Foreign countries are sapping US productivity, study shows

  • Why do official figures show slowing productivity growth when innovation by U.S. firms seems as strong as ever?
  • Legal profit shifting by U.S. companies to overseas may hold the answer, according to a new paper.
  • U.S. productivity growth is being reduced by almost 0.1 percent each year — a small but not insignificant change for rates averaging less than 2 percent a year.

Where did America's productivity growth go? Some of the missing gains can be found overseas, along with the diverted profits of U.S. corporations, according to recent research.

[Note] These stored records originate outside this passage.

(** ** The agent base class *)

(** What the setters of an agent keep: the timeout floor, the agent's id,
    the agreement of its [hitl_enabled] with the manager's override for
    that id, and everything of the manager but the overrides. *)
Lemma agent_calls_keep (cs : list Agent.Setter)
    (self : Agent.HITLEnhancedAgent) (s : HITLManager) :
  (30 ≤ Agent.hitl_timeout_seconds self)%Z →
  agent_hitl_overrides s !! Agent.agent_id self
    = Some (Agent.hitl_enabled self) →
  let self' := (Agent.calls cs self s).1 in
  let s' := (Agent.calls cs self s).2 in
  (30 ≤ Agent.hitl_timeout_seconds self')%Z ∧
  Agent.agent_id self' = Agent.agent_id self ∧
  agent_hitl_overrides s' !! Agent.agent_id self
    = Some (Agent.hitl_enabled self') ∧
  pending_decisions s' = pending_decisions s ∧
  resolved_decisions s' = resolved_decisions s ∧
  decision_history s' = decision_history s ∧
  global_autonomous_mode s' = global_autonomous_mode s.
Proof.
  revert self s. induction cs as [| c cs IH]; intros self s Hts Hsync;
    [done |].
  cbn [Agent.calls].
  destruct c as [b | b | ts]; cbn [Agent.call].
  - unfold Agent.set_hitl_enabled, bind, ret, set_agent_hitl_override,
      modify. cbn [Agent.agent_id].
    specialize (IH (Agent.mkHITLEnhancedAgent (Agent.agent_id self)
                      (Agent.agent_name self) b
                      (Agent.autonomous_mode self)
                      (Agent.hitl_timeout_seconds self))
                   (mkHITLManager (pending_decisions s)
                      (resolved_decisions s) (decision_history s)
                      (global_autonomous_mode s)
                      (<[Agent.agent_id self := b]>
                         (agent_hitl_overrides s)))
                   Hts).
    cbn in IH. apply IH. apply lookup_insert_eq.
  - unfold Agent.set_autonomous_mode, ret.
    exact (IH (Agent.mkHITLEnhancedAgent (Agent.agent_id self)
                 (Agent.agent_name self) (Agent.hitl_enabled self) b
                 (Agent.hitl_timeout_seconds self)) s Hts Hsync).
  - unfold Agent.set_hitl_timeout, ret.
    exact (IH (Agent.mkHITLEnhancedAgent (Agent.agent_id self)
                 (Agent.agent_name self) (Agent.hitl_enabled self)
                 (Agent.autonomous_mode self) (Z.max 30 ts)) s
              ltac:(cbn; lia) Hsync).
Qed.

Lemma agent_init_eq (a name : string) (s : HITLManager) :
  Agent.__init__ a name s =
  (Agent.mkHITLEnhancedAgent a name false true 300,
   mkHITLManager (pending_decisions s) (resolved_decisions s)
     (decision_history s) (global_autonomous_mode s)
     (<[a := false]> (agent_hitl_overrides s))).
Proof. reflexivity. Qed.

Lemma request_hitl_approval_eq (self : Agent.HITLEnhancedAgent)
    (ty : string) (data : payload) (descr u uuid4 : string)
    (t1 t2 t3 : datetime) (s : HITLManager) :
  Agent.request_hitl_approval self ty data descr u uuid4 t1 t2 t3 s =
  create_decision (Agent.agent_id self) ty data descr u
    (Agent.hitl_timeout_seconds self) uuid4 t1 t2 t3 s.
Proof.
  unfold Agent.request_hitl_approval.
  destruct (negb (Agent.hitl_enabled self) || Agent.autonomous_mode self);
    [done |].
  unfold bind, ret.
  by destruct (create_decision _ _ _ _ _ _ _ _ _ _ s).
Qed.

Lemma create_decision_fields (a ty : string) (data : payload)
    (descr u : string) (ts : Z) (uuid4 : string) (t1 t2 t3 : datetime)
    (s : HITLManager) :
  let d := (create_decision a ty data descr u ts uuid4 t1 t2 t3 s).1 in
  same_request (HITLDecision_init uuid4 a ty data descr PENDING u ts t1) d ∧
  status d = (if (is_hitl_required a s).1 then PENDING else BYPASSED).
Proof.
  destruct (is_hitl_required a s).1 eqn:Hreq.
  - by rewrite create_decision_pending.
  - by rewrite create_decision_bypass.
Qed.

(** X13.  An agent built by [__init__] and configured by any sequence of
    [set_hitl_enabled], [set_autonomous_mode] and [set_hitl_timeout] calls
    has a timeout of at least 30 seconds, whatever was asked for, and every
    decision it obtains from [request_hitl_approval] carries that timeout,
    the agent's id and the type, data, description and user given.  The
    setters leave the decisions, the history and the global flag of the
    manager alone. *)
Theorem agent_timeout_floor (a name : string) (cs : list Agent.Setter)
    (s : HITLManager) :
  let self0 := (Agent.__init__ a name s).1 in
  let s0 := (Agent.__init__ a name s).2 in
  let self := (Agent.calls cs self0 s0).1 in
  let s' := (Agent.calls cs self0 s0).2 in
  (30 ≤ Agent.hitl_timeout_seconds self)%Z ∧
  Agent.agent_id self = a ∧
  pending_decisions s' = pending_decisions s ∧
  resolved_decisions s' = resolved_decisions s ∧
  decision_history s' = decision_history s ∧
  global_autonomous_mode s' = global_autonomous_mode s ∧
  ∀ ty data descr u uuid4 t1 t2 t3 s'',
    let d := (Agent.request_hitl_approval self ty data descr u uuid4
                t1 t2 t3 s'').1 in
    (30 ≤ timeout_seconds d)%Z ∧
    timeout_seconds d = Agent.hitl_timeout_seconds self ∧
    agent_id d = a ∧ decision_type d = ty ∧ decision_data d = data ∧
    description d = descr ∧ user_id d = u ∧ decision_id d = uuid4.
Proof.
  intros self0 s0 self s'. subst self0 s0 self s'.
  rewrite agent_init_eq. cbn [fst snd].
  destruct (agent_calls_keep cs
              (Agent.mkHITLEnhancedAgent a name false true 300)
              (mkHITLManager (pending_decisions s) (resolved_decisions s)
                 (decision_history s) (global_autonomous_mode s)
                 (<[a := false]> (agent_hitl_overrides s))))
    as (Hts & Hid & _ & Hp & Hr & Hh & Hg).
  { cbn. lia. }
  { cbn. apply lookup_insert_eq. }
  cbn [Agent.agent_id] in Hid.
  split_and!; [exact Hts | exact Hid | exact Hp | exact Hr | exact Hh
              | exact Hg |].
  intros ty data descr u uuid4 t1 t2 t3 s''. cbn zeta.
  rewrite request_hitl_approval_eq.
  destruct (create_decision_fields
              (Agent.agent_id (Agent.calls cs
                 (Agent.mkHITLEnhancedAgent a name false true 300)
                 (mkHITLManager (pending_decisions s)
                    (resolved_decisions s) (decision_history s)
                    (global_autonomous_mode s)
                    (<[a := false]> (agent_hitl_overrides s)))).1)
              ty data descr u
              (Agent.hitl_timeout_seconds (Agent.calls cs
                 (Agent.mkHITLEnhancedAgent a name false true 300)
                 (mkHITLManager (pending_decisions s)
                    (resolved_decisions s) (decision_history s)
                    (global_autonomous_mode s)
                    (<[a := false]> (agent_hitl_overrides s)))).1)
              uuid4 t1 t2 t3 s'')
    as [(Hi & Ha & Hty & Hdata & Hdescr & _ & Hu & Hto) _].
  cbn in Hi, Ha, Hty, Hdata, Hdescr, Hu, Hto.
  rewrite Hto. split_and!; try done. by rewrite Ha.
Qed.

American companies have become adept at stashing their earnings in foreign countries. Legal tax avoidance practices have not only allowed companies to shortchange the IRS, but they have also depressed official labor productivity growth statistics, according to a National Bureau of Economic Research working paper.

That lost economic output has cut almost 0.1 percent each year from productivity growth rates — a small but not insignificant change for rates averaging less than 2 percent a year.

"The current international accounting system allows a lot of flexibility — you might say too much flexibility — which allows companies to shift their profits to low-tax jurisdictions," said Fatih Guvenen of the University of Minnesota, one of four authors on the working paper. "A lot has been written about that in the context of taxation, but the same problem also matters for how we measure GDP in official statistics."

The study is another piece of evidence to help explain one of the biggest economic mysteries of our time: Why do official figures show slowing productivity growth when innovation by U.S. firms seems as strong as ever? Profit shifting has ramped up over the last two decades, the same period over which productivity growth has declined.

"The twist is that most of the slowdown has happened in technology," said Guvenen. "This is surprising to anyone who follows the world — just look at Uber, AirBnb, the iPhone and Facebook and so on."

The causes of the productivity growth slump are contentious. It could be that we really are producing less economic output for every hour that we work, or it could be — as some economists have argued — that there has been a breakdown in how we measure that output. If it is a mismeasurement issue, the problem would have to be getting worse over time to cause the decline in the growth rate.

One popular explanation is that the new business models used by tech companies — many of which give away their products for free — mean that users are getting better products, but aren't paying more for them. Those improvements may not be properly reflected in official statistics. But that's a difficult question to study empirically, and previous research hasn't found much evidence for a strong mismeasurement effect on productivity.

Guvenen and three economists at Pennsylvania State University and the Bureau of Economic Analysis used confidential labor compensation and sales survey data from the BEA to reclaim U.S. economic activity that is being counted toward the GDPs of tax havens like Ireland, Bermuda and the Netherlands. They determined how much output should rightly be counted in the U.S. and compared those figures to the ones calculated using profit and expenditure data, and the difference was substantial.

While their adjustments didn't reverse the productivity growth slowdown that occurred between 2004 and 2014, they did find that accounting for the production shifted offshore would slow the growth rate decline.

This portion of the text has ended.